[Saved entries]

%%

Definition readSign (s : string) : Z * string :=
  match s with
  | String a r =>
      if Ascii.eqb a "-" then (-1, r)
      else if Ascii.eqb a "+" then (1, r)
      else (1, s)
  | EmptyString => (1, s)
  end.

Definition readRadix (s : string) : Z * string :=
  match s with
  | String a (String b r) =>
      if Ascii.eqb a "0" && (Ascii.eqb b "x" || Ascii.eqb b "X") then (16, r)
      else (10, s)
  | _ => (10, s)
  end.

(** The integer [m >= 0] as a double holds it: [m] itself up to 2^53,
    and past that [m] rounded to 53 significant bits, to the nearest
    and to the even one of two that are as near. *)
Definition roundToDouble (m : Z) : Z :=
  if m <=? 2 ^ 53 then m
  else
    let shift := Z.log2 m - 52 in
    let q := Z.shiftr m shift in
    let rem := m - Z.shiftl q shift in
    let half := Z.shiftl 1 (shift - 1) in
    let q' := if (half <? rem) || ((rem =? half) && Z.odd q) then q + 1 else q in
    Z.shiftl q' shift.

Definition parseInt_string (s : string) : number :=
  let '(sign, s1) := readSign (trimStart s) in
  let '(R, s2) := readRadix s1 in
  match readDigits R s2 None with
  | Some m => Int (sign * roundToDouble m)
  | None => NaN
  end.

(** [ToString].  An array is the comma-joined conversion of its
    elements, [null] elements giving the empty string; an object is
    ["[object Object]"], which is its conversion when it has no
    [toString] key of its own (with one, the key's value being no
    function, JavaScript throws a TypeError instead; statements about
    object values are made for objects without that key).  A Number
    prints in decimal, which is what JavaScript prints for integers
    below 10^21 in magnitude. *)
Fixpoint ToString (v : jsval) : string :=
  match v with
  | JNull => "null"
  | JBool true => "true"
  | JBool false => "false"
  | JNumber (Int z) =>
      if 2 ^ 1024 <=? Z.abs z then (if z <? 0 then "-Infinity" else "Infinity")
      else pretty z
  | JNumber NaN => "NaN"
  | JStr s => s
  | JArr l =>
      (fix join (l : list jsval) : string :=
         match l with
         | [] => ""
         | x :: r =>
             let e := match x with JNull => "" | _ => ToString x end in
             match r with
             | [] => e
             | _ => e +:+ "," +:+ join r
             end
         end) l
  | JObj _ => "[object Object]"
  end.

Definition parseInt (v : jsval) : number := parseInt_string (ToString v).

Example parseInt_12abc : parseInt (JStr "12abc") = Int 12.
Proof. reflexivity. Qed.

Example parseInt_abc : parseInt (JStr "abc") = NaN.
Proof. reflexivity. Qed.

Example parseInt_hex : parseInt (JStr "0x1F") = Int 31.
Proof. reflexivity. Qed.

Example parseInt_signed : parseInt (JStr "  -42px") = Int (-42).
Proof. reflexivity. Qed.

Example parseInt_array : parseInt (JArr [JStr "7"; JStr "8"]) = Int 7.
Proof. reflexivity. Qed.

Example parseInt_rounds_to_even :
  parseInt (JStr "9007199254740993") = Int 9007199254740992
  /\ parseInt (JStr "9007199254740995") = Int 9007199254740996
  /\ parseInt (JStr "0x20000000000001") = Int 9007199254740992.
Proof. repeat split; reflexivity. Qed.


Example parseInt_no_break_space :
  parseInt (JStr (String (ascii_of_N 194) (String (ascii_of_N 160) "12"))) = Int 12.
Proof. reflexivity. Qed.


(** [parseInt] applied to a property read ([undefined] when absent). *)
Definition parseInt_prop (v : option jsval) : number :=
  match v with
  | Some x => parseInt x
  | None => parseInt_string "undefined"
  end.

(** ** Errors, requests and responses *)

(** The error classes of [../expressError] by kind; [message] is the
    constructor's argument (for [UnauthorizedError], thrown by the gate
    with no argument, the name of the kind stands for it). *)
Inductive errorKind : Type :=
  | BadRequest
  | Unauthorized
  | NotFound
  | Conflict
  | OtherError.

Record error : Type := mkError { kind : errorKind; message : jsval }.

Definition BadRequestError (msg : jsval) : error := mkError BadRequest msg.
Definition UnauthorizedError : error := mkError Unauthorized (JStr "Unauthorized").
Definition NotFoundError (msg : jsval) : error := mkError NotFound msg.

(** The three schema files required by the router. *)
Inductive schema : Type :=
  | companyNewSchema
  | companyUpdateSchema
  | companySearchFiltersSchema.

(** What the handlers read of a [jsonschema] result. *)
Record ValidationError : Type := mkValidationError { stack : string }.
Record ValidatorResult : Type :=
  mkValidatorResult { valid : bool; errors : list ValidationError }.

(** [req]: the parsed query string, the parsed body, [req.params.handle]
    (bound by the ["/:handle"] routes) and the credentials the request
    carries, if any.  [req.query] is an ordinary property holding the
    parsed object, so an assignment to one of its keys stays for the
    rest of the request. *)
Record Request : Type := mkRequest {
  query : gmap string jsval;
  body : jsval;
  handle : string;
  credentials : option string
}.

(** [res]: the status code (200 until [res.status] changes it) and the
    JSON payload sent, if any. *)
Record Response : Type := mkResponse {
  statusCode : Z;
  sent : option jsval
}.

Record ctx : Type := mkCtx { req : Request; res : Response }.

Definition freshResponse : Response := mkResponse 200 None.

(** ** Calls to the collaborators *)

Inductive event : Type :=
  | recognize (token : string)
  | jsonschema_validate (instance : jsval) (s : schema)
  | console_log (args : list (option jsval))
  | Company_create (data : jsval)
  | Company_findAll (filters : jsval)
  | Company_get (h : string)
  | Company_update (h : string) (data : jsval)
  | Company_remove (h : string).

Definition answer (e : event) : Type :=
  match e with
  | recognize _ => bool
  | jsonschema_validate _ _ => ValidatorResult
  | console_log _ => unit
  | Company_remove _ => unit
  | _ => jsval
  end.

(** A handler run as a tree of collaborator calls: each call is answered
    with a value or with the error it throws (rejects with). *)
Inductive prog (R : Type) : Type :=
  | Ret (r : R)
  | Vis (e : event) (k : error + answer e -> prog R).
Arguments Ret {R} r.
Arguments Vis {R} e k.

Inductive completion (A : Type) : Type :=
  | Normal (a : A)
  | Throw (err : error).
Arguments Normal {A} a.
Arguments Throw {A} err.

(** Handler code: reads and writes [req]/[res], calls collaborators,
    completes normally or throws.  A handler is an [async] function:
    [Throw err] is its promise rejecting with [err], which is what the
    hosting framework's error handling receives. *)
Definition M (A : Type) : Type := ctx -> prog (completion A * ctx).

Fixpoint prog_bind {R S : Type} (p : prog R) (f : R -> prog S) : prog S :=
  match p with
  | Ret r => f r
  | Vis e k => Vis e (fun a => prog_bind (k a) f)
  end.

Definition ret {A} (a : A) : M A := fun c => Ret (Normal a, c).
Definition throw {A} (err : error) : M A := fun c => Ret (Throw err, c).
Definition bind {A B} (m : M A) (f : A -> M B) : M B :=
  fun c => prog_bind (m c) (fun '(r, c') =>
    match r with
    | Normal a => f a c'
    | Throw err => Ret (Throw err, c')
    end).

#[global] Instance M_ret : MRet M := @ret.
#[global] Instance M_bind : MBind M := fun A B f m => bind m f.

(** A call with no [try]/[catch] around it: an error answer is thrown
    on. *)
Definition call (e : event) : M (answer e) :=
  fun c => Vis e (fun a =>
    match a with
    | inl err => Ret (Throw err, c)
    | inr x => Ret (Normal x, c)
    end).

Definition get_req : M Request := fun c => Ret (Normal (req c), c).

(** [req.query[k] = v], in place. *)
Definition set_query (k : string) (v : jsval) : M unit :=
  fun c =>
    let r := req c in
    Ret (Normal tt,
         mkCtx (mkRequest (<[k := v]> (query r)) (body r) (handle r) (credentials r))
               (res c)).

(** [res.status(n)] *)
Definition res_status (n : Z) : M unit :=
  fun c => Ret (Normal tt, mkCtx (req c) (mkResponse n (sent (res c)))).

(** [res.json(v)] *)
Definition res_json (v : jsval) : M unit :=
  fun c => Ret (Normal tt, mkCtx (req c) (mkResponse (statusCode (res c)) (Some v))).

(** [if (cond) { throw err }] *)
Definition throw_if (cond : bool) (err : error) : M unit :=
  if cond then throw err else ret tt.

(** [validator.errors.map(e => e.stack)] *)
Definition stacks (v : ValidatorResult) : jsval :=
  JArr (map (fun e => JStr (stack e)) (errors v)).

(** ** The handlers (routes/companies.js) *)

(** [router.post("/", ensureLoggedIn, async function ...)], the handler. *)
Definition post_handler : M unit :=
  r ← get_req;
  validator ← call (jsonschema_validate (body r) companyNewSchema);
  throw_if (negb (valid validator)) (BadRequestError (stacks validator));;
  company ← call (Company_create (body r));
  res_status 201;;
  res_json (JObj {[ "company" := company ]}).

(** [router.get("/", async function ...)].  After each assignment the
    property read by [isNaN] is the Number just stored. *)
Definition list_handler : M unit :=
  r ← get_req;
  (if truthy (prop (query r) "minEmployees") then
     let n := parseInt_prop (prop (query r) "minEmployees") in
     set_query "minEmployees" (JNumber n);;
     throw_if (isNaN n) (BadRequestError (JStr "minEmployees must be a number."))
   else ret tt);;
  r ← get_req;
  (if truthy (prop (query r) "maxEmployees") then
     let n := parseInt_prop (prop (query r) "maxEmployees") in
     set_query "maxEmployees" (JNumber n);;
     throw_if (isNaN n) (BadRequestError (JStr "maxEmployees must be a number."))
   else ret tt);;
  r ← get_req;
  call (console_log [Some (JStr "company route minEmployees: ");
                     prop (query r) "minEmployees"]);;
  validator ← call (jsonschema_validate (JObj (query r)) companySearchFiltersSchema);
  throw_if (negb (valid validator)) (BadRequestError (stacks validator));;
  companies ← call (Company_findAll (JObj (query r)));
  res_json (JObj {[ "companies" := companies ]}).

(** [router.get("/:handle", async function ...)] *)
Definition get_handler : M unit :=
  r ← get_req;
  company ← call (Company_get (handle r));
  res_json (JObj {[ "company" := company ]}).

(** [router.patch("/:handle", ensureLoggedIn, async function ...)], the
    handler. *)
Definition patch_handler : M unit :=
  r ← get_req;
  validator ← call (jsonschema_validate (body r) companyUpdateSchema);
  throw_if (negb (valid validator)) (BadRequestError (stacks validator));;
  company ← call (Company_update (handle r) (body r));
  res_json (JObj {[ "company" := company ]}).

(** [router.delete("/:handle", ensureLoggedIn, async function ...)], the
    handler. *)
Definition delete_handler : M unit :=
  r ← get_req;
  call (Company_remove (handle r));;
  res_json (JObj {[ "deleted" := JStr (handle r) ]}).

(** Modelled from the spec: [ensureLoggedIn] of [../middleware/auth],
    which is not part of the router's file.  The request must carry
    credentials recognised by the authorization collaborator; absence or
    invalidity produces an [Unauthorized] failure, otherwise the next
    handler of the route runs. *)
Definition ensureLoggedIn : M unit :=
  r ← get_req;
  match credentials r with
  | None => throw UnauthorizedError
  | Some token =>
      ok ← call (recognize token);
      throw_if (negb ok) UnauthorizedError
  end.

(** The five routes as registered on the router: the middleware listed
    before a handler runs first, on the same [req] and [res]. *)
Inductive route : Type :=
  | POST_root
  | GET_root
  | GET_handle
  | PATCH_handle
  | DELETE_handle.
(** The environment does not hold the API key. *)
Definition w_nokey : World := world {["data" := Dir ["a.txt"]]} ∅.

End Sample.

(** ** The entry point *)

(** The options of the command line as given: [None] when [--config] is
    absent, [true] when [--reset] is present. *)
Record Args : Type := mkArgs {
  arg_config : option string;
  arg_reset : bool
}.

(** How the process ends: its exit status and the records [main] printed
    to standard output (the printed dictionary has the shape of a log
    record: level, message and the [error] field). *)
Record Exit : Type := mkExit {
  exit_status : Z;
  printed : list LogRecord
}.

(** [main]: the parser's default for [--config] is ['../config.yaml'];
    any exception of the construction or of the run is printed and turned
    into [sys.exit(1)]. *)
Definition main (args : Args) : World -> Exit * World :=
  fun w =>
    match (pipeline <- init (default "../config.yaml" (arg_config args)) ;;
           run pipeline (arg_reset args)) w with
    | (Return _, w') => (mkExit 0 [], w')
    | (Raise e, w') =>
        (mkExit 1 [mkLog ERROR "Pipeline execution failed"
                         [("error", JStr (exn_msg e))]], w')
    end.

(** ** More vocabulary *)

(** The reader fails on the file. *)
Definition fails (w : World) (p : Path) : bool :=
  match docling w (str p) with
  | Raise _ => true
  | Return _ => false
  end.

(** Calls to the vector store and to the indexer. *)
Definition is_store_event (ev : Event) : bool :=
  match ev with
  | EvMakedirs _ | EvClient _ | EvDeleteCollection _ _
  | EvGetOrCreateCollection _ _ | EvFromDocuments _ _ => true
  | _ => false
  end.

(** The directories whose creation was asked for, in the order of the
    calls. *)
Definition directories_made (t : list Event) : list string :=
  flat_map (fun ev => match ev with EvMakedirs p => [p] | _ => [] end) t.
(** A Python number: the repository passes both [int] and [float] literals. *)
Inductive number := Int (z : Z) | Float (x : float).

(** The float literals of [ocp.py] and [main.py], and [np.inf]. *)
#[local] Set Warnings "-inexact-float".
Definition float_0_001 : float := Eval vm_compute in Prim2SF 0.001%float.
Definition float_0_01 : float := Eval vm_compute in Prim2SF 0.01%float.
Definition float_0_1 : float := Eval vm_compute in Prim2SF 0.1%float.
Definition float_0_5 : float := Eval vm_compute in Prim2SF 0.5%float.
Definition float_1_0 : float := Eval vm_compute in Prim2SF 1.0%float.
Definition np_inf : float := S754_infinity false.

(** The functions of the repository that are handed to bioptim as values. *)
Inductive custom_function := fn_track_sum_contact_forces.

(** ** bioptim: one record per [add] call

    A keyword the call does not pass is [None]; bioptim then takes its own
    default.  Tuples and lists of indices are both lists. *)

Module Objective.
Inductive penalty :=
  | Lagrange (f : ObjectiveFcn.Lagrange.t)
  | Custom (f : custom_function).

Record t := {
  objective : penalty;
  custom_type : option ObjectiveFcn.family;
  node : option Node.t;
  weight : number;
  key : option string;
  index : option (list nat);
  marker_index : option (list nat);
  target : option ndarray;
  derivative : option bool;
  quadratic : option bool;
  phase : nat;
}.
End Objective.

Module Dynamics.
Record t := {
  dynamics_type : DynamicsFcn.t;
  phase : nat;
  with_contact : option bool;
  with_torque : option bool;
  expand : option bool;
}.
End Dynamics.

Module Constraint.
(** [marker_index] is given as one index or as a list of indices. *)
Inductive indices := One (i : nat) | Many (l : list nat).

Record t := {
  constraint : ConstraintFcn.t;
  node : option Node.t;
  marker_index : option indices;
  axes : option Axis.t;
  min_bound : option number;
  max_bound : option number;
  contact_index : option (list nat);
  tangential_component_idx : option (list nat);
  normal_component_idx : option (list nat);
  static_friction_coefficient : option number;
  phase : nat;
}.
(** The attributions of a record, in the order the loop makes them. *)
Definition row_attributions (row : Row) : seq (pystr * BookReference) :=
  [seq (n, book_of row (row_title row) None) | n <- primary_names row] ++
  [seq (n, book_of row (row_title row) (Some (py "additional_author")))
  | n <- additional_names row].

Definition all_attributions (rows : seq Row) : seq (pystr * BookReference) :=
  flatten [seq row_attributions row | row <- rows].

Definition all_names (rows : seq Row) : seq pystr :=
  flatten [seq row_names row | row <- rows].

(** The field of a column is [None]: the row is too short to have it. *)
Definition field_is_none (row : Row) (key : string) : bool :=
  row_get row key (PyStr [::]) == PyNone.

(** The rows on which the body of the loop raises. *)
Definition row_raises (row : Row) : bool :=
  [|| field_is_none row "Title",
      field_is_none row "Additional Authors" |
      field_is_none row "ISBN13" && (row_names row != [::])].

(** A sequence without its repetitions, each element at the place of its
    first occurrence ([undup] keeps the last one). *)
Definition first_seen (s : seq pystr) : seq pystr := rev (undup (rev s)).

(** The column is absent from the row. *)
Definition lacks_column (row : Row) (key : string) : bool :=
  py key \notin [seq kv.1 | kv <- row].

(** White space or a double quote: what the cleaning takes from the ends
    of a name. *)
Definition space_or_quote (c : codepoint) : bool :=
  Py_UNICODE_ISSPACE c || (c == dquote).

(** What the three [strip] calls on the ISBN13 field look for, and a value
    that has none of it at its ends. *)
Definition isbn_junk (c : codepoint) : bool :=
  [|| Py_UNICODE_ISSPACE c, c == dquote | c == equals_sign].

Definition bare (x : pystr) : bool :=
  [&& x != [::], head_free isbn_junk x & last_free isbn_junk x].

(** ** Case of letters, stated without the matcher *)

Definition is_ascii_lower (c : codepoint) : bool :=
  N.leb 0x61 c && N.leb c 0x7A.

(** The characters that stand for a lower-case ASCII letter when case is
    ignored as [re.IGNORECASE] ignores it on [str]: the letter, its
    capital, and four letters outside ASCII: U+0130 and U+0131 for [i],
    U+017F for [s], U+212A for [k]. *)
Definition case_variants (p : codepoint) : seq codepoint :=
  [:: p; (p - 0x20)%num] ++
  (if p == 0x69%num then [:: 0x130; 0x131]%num
   else if p == 0x73%num then [:: 0x17F%num]
   else if p == 0x6B%num then [:: 0x212A%num]
   else [::]).

(** As long as the word, with a variant of its letter at each place. *)
Definition matches_ignoring_case (s : pystr) (w : string) : bool :=
  all2 (fun p x => x \in case_variants p) (py w) s.

(** Case-insensitive equality read on its own: equal once the capitals
    are lower-cased. *)
Definition ascii_lower (c : codepoint) : codepoint :=
  if N.leb 0x41 c && N.leb c 0x5A then (c + 0x20)%num else c.

Definition equal_ignoring_case (s : pystr) (w : string) : bool :=
  [seq ascii_lower c | c <- s] == [seq ascii_lower c | c <- py w].

(** The word editor written with a dotless i. *)
Definition dotless_editor : pystr := py "ed" ++ [:: 0x131%num] ++ py "tor".

(** A record with commas in both author fields. *)
Definition comma_row : Row :=
  [:: (py "Title", PyStr (py "T")); (py "Author", PyStr (py "Doe, Jane"));
      (py "Additional Authors", PyStr (py "Roe, John"))].

Definition comma_aggregate : Aggregate :=
  if process_row [::] comma_row is Ok d then d else [::].

(** * Properties *)

(** ** Stripping *)

Section Strip.

Variable p : pred codepoint.

Lemma lstrip_byP s : exists2 a, s = a ++ lstrip_by p s & all p a.
Proof.
elim: s => [|c s [a sE ap]] /=; first by exists [::].
case pc: (p c); last by exists [::].
by exists (c :: a); rewrite /= ?pc // -sE.
Qed.

Lemma lstrip_by_free s : head_free p (lstrip_by p s).
Proof. by elim: s => [|c s IH] //=; case pc: (p c) => //=; rewrite pc. Qed.

Lemma lstrip_by_id s : head_free p s -> lstrip_by p s = s.
Proof. by case: s => [|c s] //= /negbTE ->. Qed.

Lemma rstrip_byP s : exists2 b, s = rstrip_by p s ++ b & all p b.
Proof.
have [a sE ap] := lstrip_byP (rev s).
exists (rev a); last by rewrite all_rev.
by rewrite /rstrip_by -rev_cat -sE revK.
Qed.

Lemma rstrip_by_free s : last_free p (rstrip_by p s).
Proof. by rewrite /last_free /rstrip_by revK lstrip_by_free. Qed.

Lemma rstrip_by_id s : last_free p s -> rstrip_by p s = s.
Proof. by rewrite /last_free /rstrip_by => /lstrip_by_id ->; rewrite revK. Qed.

Lemma head_free_prefix u b : head_free p (u ++ b) -> head_free p u.
Proof. by case: u. Qed.

Lemma strip_byP s :
  exists a b, [/\ s = a ++ strip_by p s ++ b, all p a, all p b,
                  head_free p (strip_by p s) & last_free p (strip_by p s)].
Proof.
have [a sE ap] := lstrip_byP s.
have [b tE bp] := rstrip_byP (lstrip_by p s).
exists a, b; split=> //; first by rewrite /strip_by -tE.
  by apply: (@head_free_prefix _ b); rewrite /strip_by -tE lstrip_by_free.
exact: rstrip_by_free.
Qed.

Lemma strip_by_id s : head_free p s -> last_free p s -> strip_by p s = s.
Proof. by rewrite /strip_by => /lstrip_by_id -> /rstrip_by_id. Qed.

Lemma strip_by_fix s : strip_by p s = s -> head_free p s /\ last_free p s.
Proof. by have [a [b [_ _ _ hf lf]]] := strip_byP s; move=> <-. Qed.

Lemma size_strip_by s : size (strip_by p s) <= size s.
Proof.
have [a [b [sE _ _ _ _]]] := strip_byP s.
by rewrite [in X in _ <= X]sE !size_cat addnCA leq_addr.
Qed.

Lemma strip_by_size_id s : size (strip_by p s) = size s -> strip_by p s = s.
Proof.
have [a [b [sE _ _ _ _]]] := strip_byP s.
rewrite {2}sE !size_cat addnCA -{1}[size (strip_by p s)]addn0 => /eqP.
rewrite eqn_add2l eq_sym addn_eq0 !size_eq0 => /andP [/eqP a0 /eqP b0].
by rewrite {2}sE a0 b0 cats0.
Qed.

End Strip.

Lemma head_free_dquote s :
  head_free (fun c => c \in [:: dquote]) s = ~~ begins_with dquote s.
Proof. by case: s => [|x s] //=; rewrite inE. Qed.

Lemma last_free_dquote s :
  last_free (fun c => c \in [:: dquote]) s = ~~ ends_with dquote s.
Proof. by rewrite /last_free head_free_dquote. Qed.

Lemma cleaned_free s :
  head_free Py_UNICODE_ISSPACE (cleaned s) /\
  last_free Py_UNICODE_ISSPACE (cleaned s).
Proof.
rewrite /cleaned /str_strip.
by have [a [b [_ _ _ hf lf]]] :=
  strip_byP Py_UNICODE_ISSPACE (str_strip_chars [:: dquote]
                                  (strip_by Py_UNICODE_ISSPACE s)).
Qed.

(** ** The skip patterns *)

Lemma re_match_literals w pos rest :
  re_match_at ([seq ReLit c | c <- w] ++ [:: ReEol]) pos rest =
  all2 literal_ignorecase w (take (size w) rest) &&
  ((drop (size w) rest == [::]) || (drop (size w) rest == [:: newline])).
Proof.
elim: w pos rest => [|c w IH] pos rest /=.
  by rewrite take0 drop0 andbT.
case: rest => [|x rest] //=.
by rewrite IH andbA.
Qed.

Lemma all2_size (T U : Type) (r : T -> U -> bool) s t :
  all2 r s t -> size s = size t.
Proof. by elim: s t => [|x s IH] [|y t] //= /andP [_ /IH ->]. Qed.

(** On a name without white space at its right end the anchored pattern
    matches exactly the names equal to the word up to case: the newline
    that [$] tolerates cannot occur. *)
Lemma anchored_match s w :
  last_free Py_UNICODE_ISSPACE s ->
  re_match_ignorecase (anchored w) s = caseless_eq s w.
Proof.
move=> lf; rewrite /re_match_ignorecase /anchored /caseless_eq /=.
rewrite re_match_literals.
apply/idP/idP.
  case/andP=> m /orP [] /eqP dE.
    by move: m; rewrite -{2}(cat_take_drop (size (py w)) s) dE cats0.
  move: lf; rewrite -(cat_take_drop (size (py w)) s) dE.
  by rewrite /last_free rev_cat.
move=> m; have sz := all2_size m.
by rewrite sz take_size drop_size m.
Qed.

Lemma skip_patterns_match s :
  last_free Py_UNICODE_ISSPACE s ->
  has (fun pattern => re_match_ignorecase pattern s) skip_patterns =
  has (caseless_eq s) skip_words.
Proof.
move=> lf; rewrite /skip_patterns has_map.
by apply: eq_has => w /=; rewrite anchored_match.
Qed.
(** [memcpy] throws the backend failure only and [memset] never throws;
    returning or throwing, they change the block written to only, and no
    block's owner or length. *)
Lemma memcpy_outcome (dst src : pointer) (n : Z) (st : backend) :
  match memcpy faults dst src n st with
  | Normal _ st' =>
      (n = 0 /\ st' = st) \/
      (n <> 0 /\ exists data, load st src n = Some data /\
                              store st dst data = Some st')
  | Raised e st' =>
      e = BackendOperationFailure /\
      exists data, store st dst data = Some st'
  | Aborted => False
  | Undefined => True
  end.
Proof.
  unfold memcpy. destruct (decide (n = 0)); [auto|].
  destruct (_ || _); [exact I|].
  destruct (load st src n) as [data|]; [|exact I].
  destruct (faults dst src n st) as [found|].
  - destruct (store st dst _) as [st'|] eqn:Hst; [|exact I]. eauto.
  - destruct (store st dst data) as [st'|] eqn:Hst; [|exact I].
    right. eauto.
Qed.

Lemma memory_memset_outcome (M : memory_t) (dst : pointer) (value : byte)
    (n : Z) (st : backend) :
  match memory_memset M dst value n st with
  | Normal _ st' =>
      (n = 0 /\ st' = st) \/
      (0 < n /\ store st dst (replicate (Z.to_nat n) value) = Some st')
  | Raised _ _ | Aborted => False
  | Undefined => True
  end.
Proof.
  unfold memory_memset. destruct (decide (n = 0)); [auto|].
  destruct (decide (0 <= n)); [|exact I].
  destruct (store _ _ _) as [st'|] eqn:Hst; [|exact I].
  right. split; [lia|reflexivity].
Qed.

End Primitives.
Lemma ticks_inflight (r : nat) (ts : list Z) (s : Sys) (run : Run) :
  Forall (fun t => 0 <= t) ts ->
  runs s !! r = Some run -> interval_set run = true ->
  inflight (run_events subtle ToString s (List.map (fun t => EvInterval r t t) ts))
  = inflight s
    ++ List.map (fun t => (r, t)) (List.filter (fun t => seconds_remaining t =? 30) ts)
  /\ runs (run_events subtle ToString s (List.map (fun t => EvInterval r t t) ts))
     = runs s.
Proof.
  intros Hts. revert s. induction Hts as [|t ts Ht _ IH]; intros s Hr Hi.
  - cbn. rewrite app_nil_r. auto.
  - cbn [List.map run_events fold_left].
    assert (step subtle ToString s (EvInterval r t t) = tick r t t s) as E.
    { cbn [step]. unfold interval_fire. rewrite Hr, Hi. reflexivity. }
    rewrite E.
    destruct (IH (tick r t t s)) as [I R];
      [rewrite tick_runs; exact Hr | exact Hi|].
    change (fold_left (step subtle ToString) (List.map (fun t => EvInterval r t t) ts)
              (tick r t t s))
      with (run_events subtle ToString (tick r t t s)
              (List.map (fun t => EvInterval r t t) ts)).
    rewrite I, R, tick_runs. split; [|reflexivity].
    rewrite tick_spec by exact Ht. cbn [inflight List.filter].
    destruct (seconds_remaining t =? 30); [|reflexivity].
    rewrite <- app_assoc. reflexivity.
Qed.

(** X10: while a run is live, thirty ticks of its timer one second apart
    start exactly one computation, whatever the second the first of them
    falls on (with a clock that is not before the epoch): one refresh of
    the code in every window of 30 seconds. *)
Theorem one_computation_per_window (s : Sys) (r : nat) (run : Run) (now : Z) :
  0 <= now -> runs s !! r = Some run -> interval_set run = true ->
  List.length (inflight (run_events subtle ToString s (second_ticks r now 30)))
  = S (List.length (inflight s)).
Proof.
  intros Hn Hr Hi. unfold second_ticks.
  assert (List.map (fun j => EvInterval r (now + 1000 * Z.of_nat j)
                                (now + 1000 * Z.of_nat j)) (seq 0 30)
          = List.map (fun t => EvInterval r t t)
              (List.map (fun j => now + 1000 * Z.of_nat j) (seq 0 30))) as ->.
  { rewrite List.map_map. reflexivity. }
  destruct (ticks_inflight r (List.map (fun j => now + 1000 * Z.of_nat j) (seq 0 30))
              s run) as [I _]; [|exact Hr|exact Hi|].
  { apply List.Forall_forall. intros t Ht. apply in_map_iff in Ht.
    destruct Ht as (j & <- & _). lia. }
  rewrite I, length_app, length_map, window_starts_in_thirty_seconds by exact Hn.
  lia.
Qed.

%%

## ASSIGNMENT
What you should output is every line of the records above, from the first through the line containing "conversion of its", unchanged.

## ANSWER
Definition readSign (s : string) : Z * string :=
  match s with
  | String a r =>
      if Ascii.eqb a "-" then (-1, r)
      else if Ascii.eqb a "+" then (1, r)
      else (1, s)
  | EmptyString => (1, s)
  end.

Definition readRadix (s : string) : Z * string :=
  match s with
  | String a (String b r) =>
      if Ascii.eqb a "0" && (Ascii.eqb b "x" || Ascii.eqb b "X") then (16, r)
      else (10, s)
  | _ => (10, s)
  end.

(** The integer [m >= 0] as a double holds it: [m] itself up to 2^53,
    and past that [m] rounded to 53 significant bits, to the nearest
    and to the even one of two that are as near. *)
Definition roundToDouble (m : Z) : Z :=
  if m <=? 2 ^ 53 then m
  else
    let shift := Z.log2 m - 52 in
    let q := Z.shiftr m shift in
    let rem := m - Z.shiftl q shift in
    let half := Z.shiftl 1 (shift - 1) in
    let q' := if (half <? rem) || ((rem =? half) && Z.odd q) then q + 1 else q in
    Z.shiftl q' shift.

Definition parseInt_string (s : string) : number :=
  let '(sign, s1) := readSign (trimStart s) in
  let '(R, s2) := readRadix s1 in
  match readDigits R s2 None with
  | Some m => Int (sign * roundToDouble m)
  | None => NaN
  end.

(** [ToString].  An array is the comma-joined conversion of its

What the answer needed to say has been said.